_The task:_ Report the count of lines below that include "split", without any other text.

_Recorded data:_
⟨
Lemma int_succ_in_range (page : Z) :
  int_min <= page -> page + 1 <= int_max -> int_succ page = page + 1.
Proof.
  unfold int_succ, int_wrap, int_min, int_max, int_bits.
  change (2 ^ (32 - 1)) with 2147483648.
  change (2 ^ 32) with 4294967296.
  intros Hlo Hhi. rewrite Z.mod_small; lia.
Qed.

Lemma consecutive_in_range (n : nat) :
  forall start,
    int_min <= start -> start + Z.of_nat n <= int_max + 1 ->
    consecutive start n = map (fun i => start + Z.of_nat i) (seq 0 n).
Proof.
  induction n as [|n IH]; intros start Hlo Hhi; [reflexivity|].
  cbn [consecutive seq map]. rewrite Z.add_0_r. f_equal.
  destruct n as [|n]; [reflexivity|].
  rewrite int_succ_in_range by lia.
  rewrite IH by lia.
  rewrite <- seq_shift, map_map.
  apply map_ext. intros i. lia.
Qed.

(** X16.  The pages the populator fetches are the successive values of
    its page counter: whether a fetch failed or not, the next fetch is
    for the counter after [page++].  As long as the counter stays
    within the range of [int], these are the pages [page], [page + 1],
    and so on, each fetched once, so a page whose fetch failed is not
    fetched again. *)
Theorem populator_fetches_consecutive_pages (fuel : nat) (page : Z) (w : W) :
  exists n,
    (n <= fuel)%nat /\
    fetched_pages (calls (populate_pages CommentTypeComment env q fuel page w))
    = consecutive page n /\
    (int_min <= page -> page + Z.of_nat fuel <= int_max + 1 ->
     fetched_pages (calls (populate_pages CommentTypeComment env q fuel page w))
     = map (fun i => page + Z.of_nat i) (seq 0 n)).
Proof.
  destruct (populate_pages CommentTypeComment env q fuel page w)
    as [[res w'] l] eqn:H.
  destruct (proj1 (populate_pages_more fuel page w res w' l H))
    as (n & Hn & Hpages).
  exists n. split; [exact Hn|]. split; [exact Hpages|].
  intros Hlo Hhi. unfold calls. cbn [snd]. rewrite Hpages.
  apply consecutive_in_range; lia.
Qed.

(** X17.  The populator returns only right after a [ctx.Done()] poll
    that answered [true] or right after a page fetch that returned no
    repository and no error. *)
Theorem populator_returns_on_cancel_or_last_page
        (fuel : nat) (page : Z) (w : W) :
  result (populate_pages CommentTypeComment env q fuel page w) = Some tt ->
  exists pre,
    calls (populate_pages CommentTypeComment env q fuel page w)
      = pre ++ [EvCtxDone true] \/
    exists p,
      calls (populate_pages CommentTypeComment env q fuel page w)
        = pre ++ [EvSearchRepositoryByName p O None].
Proof.
  destruct (populate_pages CommentTypeComment env q fuel page w)
    as [[res w'] l] eqn:H.
  exact (proj2 (proj2 (proj2 (populate_pages_more fuel page w res w' l H)))).
Qed.

(** X18.  The populator works through the queue only: it makes no call
    on the index backend, and everything it pushes is a single-item
    upsert, never a delete record. *)
Theorem populator_only_pushes_upserts (fuel : nat) (page : Z) (w : W) :
  forallb (fun e => negb (backend_call e))
          (calls (populate_pages CommentTypeComment env q fuel page w)) = true /\
  Forall (fun x => exists issue, upsert_shaped issue x)
         (pushed (calls (populate_pages CommentTypeComment env q fuel page w))).
Proof.
  destruct (populate_pages CommentTypeComment env q fuel page w)
    as [[res w'] l] eqn:H.
  destruct (populate_pages_more fuel page w res w' l H) as (_ & B & Sh & _).
  split; assumption.
Qed.

(** X19.  With a context that is never cancelled and a database whose
    page fetch fails every time, the populator does not return: every
    iteration fetches the next page and nothing else happens, no
    repository is looked at and nothing is pushed. *)
Theorem populator_spins_on_failing_database :
  (forall w, ctxDone env w = false) ->
  (forall page w, snd (fst (SearchRepositoryByName env page w)) <> None) ->
  forall fuel page w,
    result (populate_pages CommentTypeComment env q fuel page w) = None /\
    fetched_pages (calls (populate_pages CommentTypeComment env q fuel page w))
      = consecutive page fuel /\
    issues_calls (calls (populate_pages CommentTypeComment env q fuel page w))
      = [] /\
    pushed (calls (populate_pages CommentTypeComment env q fuel page w)) = [].
Proof.
  intros Hctx Hdb fuel page w.
  destruct (populate_pages CommentTypeComment env q fuel page w)
    as [[res w'] l] eqn:H.
  unfold result, calls. cbn [fst snd].
  revert page w res w' l H.
  induction fuel as [|fuel IH]; intros page w res w' l H.
  - cbn in H. injection H as <- <- <-. repeat split.
  - cbn [populate_pages] in H. unfold bind at 1 in H.
    unfold call_ctxDone in H. rewrite Hctx in H.
    unfold bind at 1 in H. unfold call_SearchRepositoryByName in H.
    specialize (Hdb page w).
    destruct (SearchRepositoryByName env page w) as [[repos [e|]] w1];
      [|exfalso; apply Hdb; reflexivity].
    destruct (populate_pages CommentTypeComment env q fuel (int_succ page) w1)
      as [[res2 w2] l2] eqn:Hrec.
    injection H as <- <- <-.
    destruct (IH _ _ _ _ _ Hrec) as (A & B & C & D).
    cbn. rewrite B. auto.
Qed.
⟩
_Answer to this exercise:_ 3